Records shown.
Lemma add_dependency_acyclic_witness :
  acyclic (ticket_dependencies (add_dependency 3 2 demo).2) /\
  is_ok (add_dependency 3 2 demo).1 = true.
Proof.
  split; [|vm_compute; reflexivity].
  destruct (add_dependency 3 2 demo) as [r d'] eqn:E. cbn.
  exact (add_dependency_acyclic 3 2 demo r d' (lc_acyclic demo demo_lifecycle) E).
Defined.

Lemma mark_ready_outcome_witness :
  mark_ready_if_unblocked_in_tx 9 (seconds 9) demo = (Err ENotFound, demo) /\
  mark_ready_if_unblocked_in_tx 2 (seconds 9) demo = (Ok [], demo).
Proof.
  split.
  - pose proof (mark_ready_outcome 9 (seconds 9) (stamp 9) demo ltac:(done)
      (stamp_ok 9 ltac:(lia)) demo_tickets_readable) as Hw.
    destruct (tickets demo !! 9) as [r|] eqn:E; [vm_compute in E; discriminate E|exact Hw].
  - pose proof (mark_ready_outcome 2 (seconds 9) (stamp 9) demo ltac:(done)
      (stamp_ok 9 ltac:(lia)) demo_tickets_readable) as Hw.
    destruct (tickets demo !! 2) as [r|] eqn:E; [|vm_compute in E; discriminate E].
    assert (option_map t_state (tickets demo !! 2) = Some TicketReady) as Es
      by (vm_compute; reflexivity). rewrite E in Es. cbn in Es.
    destruct Hw as [(Hp & _)|[_ Hw]]; [congruence|exact Hw].
Defined.

Lemma ready_queue_exact_witness :
  exists rows out,
    ready_for_operations_in_tx ["remux"%string] (seconds 10) demo = (Ok out, demo) /\
    (forall r, In (2, r) rows <-> tickets demo !! 2 = Some r /\
       claimable ["remux"%string] (seconds 10) demo r).
Proof.
  destruct (ready_queue_exact ["remux"%string] (seconds 10) (stamp 10) demo
    (stamp_ok 10 ltac:(lia)) demo_tickets_readable) as (rows & out & Hr & _ & Hin & _).
  exists rows, out. split; [exact Hr|]. intros r. apply Hin.
Defined.

(** ** Expiry *)

Lemma expire_due_exact_witness :
  exists rep d',
    expire_due_in_tx (seconds 100) demo = (Ok rep, d') /\ pairs rep = [(1, 1)] /\
    requeued_tickets rep = [1] /\ lifecycle d'.
Proof.
  destruct (expire_due_exact (seconds 100) (stamp 100) demo (stamp_ok 100 ltac:(lia)) demo_lifecycle)
    as (rep & d' & Hrun & L' & Hp & _ & _ & Hq & _).
  assert (pairs rep = [(1, 1)]) as E by (rewrite Hp; vm_compute; reflexivity).
  exists rep, d'. split; [exact Hrun|]. split; [exact E|]. split; [|exact L'].
  rewrite Hq, E. vm_compute. reflexivity.
Defined.

Lemma expire_rounds_drain_witness :
  exists d', expire_rounds 1 (seconds 100) demo = (Ok tt, d') /\ due_rows d' (stamp 100) = [].
Proof.
  destruct (expire_rounds_drain 1 (seconds 100) (stamp 100) demo (stamp_ok 100 ltac:(lia))
    demo_lifecycle) as (d' & Hrun & _ & _ & Hdue).
  exists d'. split; [exact Hrun|]. apply Hdue.
  assert (List.length (due_rows demo (stamp 100)) = 1%nat) as -> by (vm_compute; reflexivity).
  unfold LEASE_BATCH_LIMIT. lia.
Defined.

(** ** Acquisition *)

Lemma acquire_second_ok :
  exists lease d', try_acquire_in_tx (demo_lease 2) demo = (Ok (Acquired lease), d') /\ lease_id lease = 2.
Proof.
  assert (match try_acquire_in_tx (demo_lease 2) demo with (Ok (Acquired l), _) => lease_id l =? 2 | _ => false end = true)
    as E by (vm_compute; reflexivity).
  destruct (try_acquire_in_tx (demo_lease 2) demo) as [[[lease| | |]|] d']; try discriminate E.
  exists lease, d'. split; [done|]. by apply Z.eqb_eq.
Qed.

Lemma acquire_respects_capacity_witness :
  exists d', operation_capacity_in_tx 1 "remux"%string d' =
    (Ok {| active_leases := 2; max_parallel := 2 |}, d') /\ d' = (try_acquire_in_tx (demo_lease 2) demo).2.
Proof.
  destruct acquire_second_ok as (lease & d' & Hacq & _).
  destruct (acquire_respects_capacity (demo_lease 2) demo lease d' Hacq)
    as (t & active & limit & Ht & _ & _ & Hbefore & Hafter).
  assert (option_map t_kind (tickets demo !! 2) = Some "remux"%string) as Hk
    by (vm_compute; reflexivity).
  cbn [demo_lease nl_ticket_id nl_worker_id] in Ht, Hbefore, Hafter. rewrite Ht in Hk.
  injection Hk as Hk. rewrite Hk in Hbefore, Hafter.
  assert ((operation_capacity_in_tx 1 "remux"%string demo).1 =
    Ok {| active_leases := 1; max_parallel := 2 |}) as E by (vm_compute; reflexivity).
  change (matching_token (TicketOperation_normalize "remux")) with "remux"%string in Hbefore, Hafter.
  rewrite Hbefore in E. injection E as -> ->.
  exists d'. split; [exact Hafter|]. by rewrite Hacq.
Defined.

Lemma try_acquire_outcome_witness :
  exists t, tickets demo !! 2 = Some t /\ available (seconds 10) demo t.
Proof.
  destruct acquire_second_ok as (lease & d' & Hacq & _).
  destruct (try_acquire_outcome (demo_lease 2) demo (Ok (Acquired lease)) d' demo_lifecycle Hacq)
    as (t & ts & Ht & _ & Hav & _).
  exists t. split; [exact Ht|exact Hav].
Defined.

Task description.
Print the records above again, every one, exactly as written.

Answer space.
Lemma add_dependency_acyclic_witness :
  acyclic (ticket_dependencies (add_dependency 3 2 demo).2) /\
  is_ok (add_dependency 3 2 demo).1 = true.
Proof.
  split; [|vm_compute; reflexivity].
  destruct (add_dependency 3 2 demo) as [r d'] eqn:E. cbn.
  exact (add_dependency_acyclic 3 2 demo r d' (lc_acyclic demo demo_lifecycle) E).
Defined.

Lemma mark_ready_outcome_witness :
  mark_ready_if_unblocked_in_tx 9 (seconds 9) demo = (Err ENotFound, demo) /\
  mark_ready_if_unblocked_in_tx 2 (seconds 9) demo = (Ok [], demo).
Proof.
  split.
  - pose proof (mark_ready_outcome 9 (seconds 9) (stamp 9) demo ltac:(done)
      (stamp_ok 9 ltac:(lia)) demo_tickets_readable) as Hw.
    destruct (tickets demo !! 9) as [r|] eqn:E; [vm_compute in E; discriminate E|exact Hw].
  - pose proof (mark_ready_outcome 2 (seconds 9) (stamp 9) demo ltac:(done)
      (stamp_ok 9 ltac:(lia)) demo_tickets_readable) as Hw.
    destruct (tickets demo !! 2) as [r|] eqn:E; [|vm_compute in E; discriminate E].
    assert (option_map t_state (tickets demo !! 2) = Some TicketReady) as Es
      by (vm_compute; reflexivity). rewrite E in Es. cbn in Es.
    destruct Hw as [(Hp & _)|[_ Hw]]; [congruence|exact Hw].
Defined.

Lemma ready_queue_exact_witness :
  exists rows out,
    ready_for_operations_in_tx ["remux"%string] (seconds 10) demo = (Ok out, demo) /\
    (forall r, In (2, r) rows <-> tickets demo !! 2 = Some r /\
       claimable ["remux"%string] (seconds 10) demo r).
Proof.
  destruct (ready_queue_exact ["remux"%string] (seconds 10) (stamp 10) demo
    (stamp_ok 10 ltac:(lia)) demo_tickets_readable) as (rows & out & Hr & _ & Hin & _).
  exists rows, out. split; [exact Hr|]. intros r. apply Hin.
Defined.

(** ** Expiry *)

Lemma expire_due_exact_witness :
  exists rep d',
    expire_due_in_tx (seconds 100) demo = (Ok rep, d') /\ pairs rep = [(1, 1)] /\
    requeued_tickets rep = [1] /\ lifecycle d'.
Proof.
  destruct (expire_due_exact (seconds 100) (stamp 100) demo (stamp_ok 100 ltac:(lia)) demo_lifecycle)
    as (rep & d' & Hrun & L' & Hp & _ & _ & Hq & _).
  assert (pairs rep = [(1, 1)]) as E by (rewrite Hp; vm_compute; reflexivity).
  exists rep, d'. split; [exact Hrun|]. split; [exact E|]. split; [|exact L'].
  rewrite Hq, E. vm_compute. reflexivity.
Defined.

Lemma expire_rounds_drain_witness :
  exists d', expire_rounds 1 (seconds 100) demo = (Ok tt, d') /\ due_rows d' (stamp 100) = [].
Proof.
  destruct (expire_rounds_drain 1 (seconds 100) (stamp 100) demo (stamp_ok 100 ltac:(lia))
    demo_lifecycle) as (d' & Hrun & _ & _ & Hdue).
  exists d'. split; [exact Hrun|]. apply Hdue.
  assert (List.length (due_rows demo (stamp 100)) = 1%nat) as -> by (vm_compute; reflexivity).
  unfold LEASE_BATCH_LIMIT. lia.
Defined.

(** ** Acquisition *)

Lemma acquire_second_ok :
  exists lease d', try_acquire_in_tx (demo_lease 2) demo = (Ok (Acquired lease), d') /\ lease_id lease = 2.
Proof.
  assert (match try_acquire_in_tx (demo_lease 2) demo with (Ok (Acquired l), _) => lease_id l =? 2 | _ => false end = true)
    as E by (vm_compute; reflexivity).
  destruct (try_acquire_in_tx (demo_lease 2) demo) as [[[lease| | |]|] d']; try discriminate E.
  exists lease, d'. split; [done|]. by apply Z.eqb_eq.
Qed.

Lemma acquire_respects_capacity_witness :
  exists d', operation_capacity_in_tx 1 "remux"%string d' =
    (Ok {| active_leases := 2; max_parallel := 2 |}, d') /\ d' = (try_acquire_in_tx (demo_lease 2) demo).2.
Proof.
  destruct acquire_second_ok as (lease & d' & Hacq & _).
  destruct (acquire_respects_capacity (demo_lease 2) demo lease d' Hacq)
    as (t & active & limit & Ht & _ & _ & Hbefore & Hafter).
  assert (option_map t_kind (tickets demo !! 2) = Some "remux"%string) as Hk
    by (vm_compute; reflexivity).
  cbn [demo_lease nl_ticket_id nl_worker_id] in Ht, Hbefore, Hafter. rewrite Ht in Hk.
  injection Hk as Hk. rewrite Hk in Hbefore, Hafter.
  assert ((operation_capacity_in_tx 1 "remux"%string demo).1 =
    Ok {| active_leases := 1; max_parallel := 2 |}) as E by (vm_compute; reflexivity).
  change (matching_token (TicketOperation_normalize "remux")) with "remux"%string in Hbefore, Hafter.
  rewrite Hbefore in E. injection E as -> ->.
  exists d'. split; [exact Hafter|]. by rewrite Hacq.
Defined.

Lemma try_acquire_outcome_witness :
  exists t, tickets demo !! 2 = Some t /\ available (seconds 10) demo t.
Proof.
  destruct acquire_second_ok as (lease & d' & Hacq & _).
  destruct (try_acquire_outcome (demo_lease 2) demo (Ok (Acquired lease)) d' demo_lifecycle Hacq)
    as (t & ts & Ht & _ & Hav & _).
  exists t. split; [exact Ht|exact Hav].
Defined.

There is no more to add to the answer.